Sweet almond β‐glucosidase (EC 3.2.1.21 ) is a retaining “family 1” exo ‐glycohydrolase. The activity of it depends on a deprotonated carboxylate (nucleophile) and a protonated carboxylic acid for optimal activity. Here we report on the hydrolysis of thioglucosides and thiogalactosides catalyzed by β‐glucosidase. While the K m values for the S‐ and O‐ glycosides are similar, the k cat values are about 1,000‐times lower for the S ‐glycosides. Remarkably, the pH‐profile for k cat /K m for hydrolysis of p ‐nitrophenyl thioglucoside (pNPTG) shows the identical dependence on a deprotonated carboxylate (pK a = 4.5) and a protonated group (pK a = 6.7) as does the pH‐profile for hydrolysis of the corresponding O ‐glycoside. For the few glycohydrolases that have been shown to be able to also catalyze the hydrolysis of thioglycosides, the bell‐shaped pH‐profile usually shows no dependence on the ionization of the acidic group.
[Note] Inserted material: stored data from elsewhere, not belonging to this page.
Lemma ev_lawful mode : elawful (d_participant_evidence mode) ev_wire
  (fun e => ev_mode e = mode /\ wf_participant_evidence e /\ quote_fits e).
Proof.
  split.
  - intros e rest (<- & Hwf & Hq). destruct e as [q indices|public signature];
      cbn [ev_wire ev_mode wf_participant_evidence quote_fits d_participant_evidence] in *.
    + destruct Hwf as (Hqb & Hl8 & Hi). rewrite <- !app_assoc.
      rewrite bounded_bytes_app by (done || unfold u32_max, MAX_QUOTE_BYTES; lia). cbn [ebind].
      rewrite <- Hl8, (d_repeat_app _ _ _ (d_word_lawful 2)) by done. done.
    + destruct Hwf as [??]. rewrite <- !app_assoc. by tread.
  - intros input e rest Hb Hd. unfold d_participant_evidence in Hd. destruct mode; tcanon.
    + match goal with Hx : d_repeat _ _ _ = _ |- _ =>
        apply (d_repeat_canon _ _ _ (d_word_lawful 2)) in Hx as (-> & Hl & Hi & Hr); [|assumption] end.
      cbn. rewrite <- !app_assoc. by split_and!.
    + cbn. rewrite <- !app_assoc. done.
Qed.
Lemma ev_wire_byte e : wf_participant_evidence e -> Forall byte (ev_wire e).
Proof. destruct e; cbn; intros; destruct_and?; solve_bytes. Qed.

Lemma participant_lawful : elawful d_participant participant_wire
  (fun p => wf_participant p /\ participant_encodes p).
Proof.
  split.
  - intros p rest [Hwf [Hi Hb Hq]]. destruct Hwf as (Hwi & Hwb & ? & ? & Hwe & ? & ?).
    unfold d_participant, participant_wire. rewrite <- !app_assoc.
    pose proof (intent_zlen _ _ Hwi Hi) as Hz.
    rewrite bounded_bytes_app by (rewrite ?Hz; unfold MAX_EVIDENCE_CALL_FRAMING_BYTES, u32_max; lia). cbn [ebind].
    rewrite (proj1 (proj1 intent_exact _ _ Hwi Hi)). cbn [ebind].
    rewrite d_take_app by (by eapply binding_bytes_length). cbn [ebind].
    rewrite (proj1 (proj1 binding_exact _ _ Hwb Hb)). cbn [ebind]. tread.
    rewrite (elaw_read _ _ _ (ev_lawful _)) by done. cbn [ebind]. tread. by destruct p.
  - intros input p rest Hb Hd. unfold d_participant in Hd. tcanon.
    match goal with Hx : RegistrationIntentV1_decode ?l = inr ?i |- _ =>
      destruct (proj2 intent_exact l i ltac:(done) Hx) as [Hwi Hi]; rename l into ib end.
    match goal with Hx : ValidatorNodeBindingV1_decode ?l = inr ?b, Hl : bytes_of _ ?l |- _ =>
      destruct (proj2 binding_exact l b ltac:(apply Hl) Hx) as [Hwb Hbe]; rename l into bb end.
    match goal with Hx : d_participant_evidence _ _ = _ |- _ =>
      apply (elaw_canon _ _ _ (ev_lawful _)) in Hx as (-> & (<- & Hwe & Hq) & Hr); [|assumption] end. tcanon.
    split_and!; [|done| |done].
    + unfold participant_wire, intent_wire, binding_wire. cbn [pt_intent validator_binding validator_signature
        node_binding_signature pt_evidence node_signature enclave_signature]. rewrite Hi, Hbe. cbn [wire_of].
      by rewrite <- !app_assoc.
    + constructor; cbn; unfold intent_wire, binding_wire; [by rewrite Hi|by rewrite Hbe|done].
Qed.
Lemma participant_wire_byte p : wf_participant p -> participant_encodes p -> Forall byte (participant_wire p).
Proof.
  intros (Hwi & Hwb & ? & ? & Hwe & ? & ?) [Hi Hb Hq]. unfold participant_wire.
  pose proof (intent_bytes_byte _ _ Hwi Hi). destruct (proj1 binding_exact _ _ Hwb Hb) as [_ Hbb].
  pose proof (ev_wire_byte _ Hwe). solve_bytes.
Qed.
Lemma put_bytes_u32_ok l : zlen l <= u32_max -> put_bytes_u32 l = inr (be_bytes 4 (zlen l) ++ l).
Proof. intros Hl. unfold put_bytes_u32. by rewrite put_len_u32_ok. Qed.
Lemma participant_bytes_ok p : wf_participant p -> participant_encodes p ->
  ri_mode (pt_intent p) = ev_mode (pt_evidence p) -> participant_bytes p = inr (participant_wire p).
Proof.
  intros (Hwi & Hwb & ? & ? & Hwe & ? & ?) [Hi Hb Hq] Hm. unfold participant_bytes, participant_wire. rewrite Hi.
  pose proof (intent_zlen _ _ Hwi Hi) as Hz. cbn [ebind].
  rewrite put_bytes_u32_ok by (unfold u32_max; lia). cbn [ebind]. rewrite Hb, Hm. cbn [ebind].
  destruct (pt_evidence p) as [q indices|public signature]; cbn [participant_evidence_bytes ev_wire quote_fits] in *.
  - rewrite put_bytes_u32_ok by (unfold MAX_QUOTE_BYTES, u32_max in *; lia). cbn [ebind]. by rewrite <- !app_assoc.
  - by cbn [ebind].
Qed.
Lemma participant_parts_sum p parts : wf_participant p -> participant_encodes p ->
  participant_parts p = inr parts -> parts_sum parts = zlen (participant_wire p).
Proof.
  intros (Hwi & Hwb & Hv & Hn & Hwe & Hns & Hes) [Hi Hb Hq] Hp. unfold participant_parts in Hp. rewrite Hi in Hp.
  cbn [ebind] in Hp. simplify_eq. pose proof (binding_bytes_length _ _ Hb) as Hbl.
  unfold participant_wire. rewrite !parts_sum_app, !zlen_app, zlen_be.
  assert (Hev : parts_sum (evidence_parts (pt_evidence p)) = zlen (ev_wire (pt_evidence p))).
  { destruct (pt_evidence p) as [q indices|public signature]; cbn [evidence_parts ev_wire wf_participant_evidence] in *.
    - destruct Hwe as (_ & Hl8 & _). rewrite !zlen_app, zlen_be, !parts_sum_cons, parts_sum_nil.
      unfold zlen at 3. rewrite length_concat_be, Hl8. lia.
    - destruct Hwe as [_ [Hl _]]. rewrite zlen_app, zlen_be, parts_sum_cons, parts_sum_nil. unfold zlen. lia. }
  rewrite Hev, !parts_sum_cons, !parts_sum_nil.
  assert (Hbz : zlen (binding_wire (validator_binding p)) = Z.of_nat ValidatorNodeBindingV1_CANONICAL_LEN)
    by (unfold zlen; lia).
  rewrite Hbz, (bytes_of_zlen _ _ Hv), (bytes_of_zlen _ _ Hn), (bytes_of_zlen _ _ Hns), (bytes_of_zlen _ _ Hes).
  change (zlen [mode_id (ev_mode (pt_evidence p))]) with 1. lia.
Qed.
While substitution of D 2 O for H 2 O results in the expected increase in the enzymic pK a s, there is no solvent isotope effect on the limiting (pH‐independent) second‐order rate constant (k cat /K m ) or on the limiting k cat value. These results suggest the reason that the glutamic acid residue must be protonated is not that it is acting as a general acid catalyst, but rather, that the unionized glutamic acid avoids electrostatic repulsion with the incipient thiolate. Subsequent proton transfer, from this acid to the thiolate, favors partitioning of the glycosyl‐enzyme intermediate towards products, over reversion to substrate.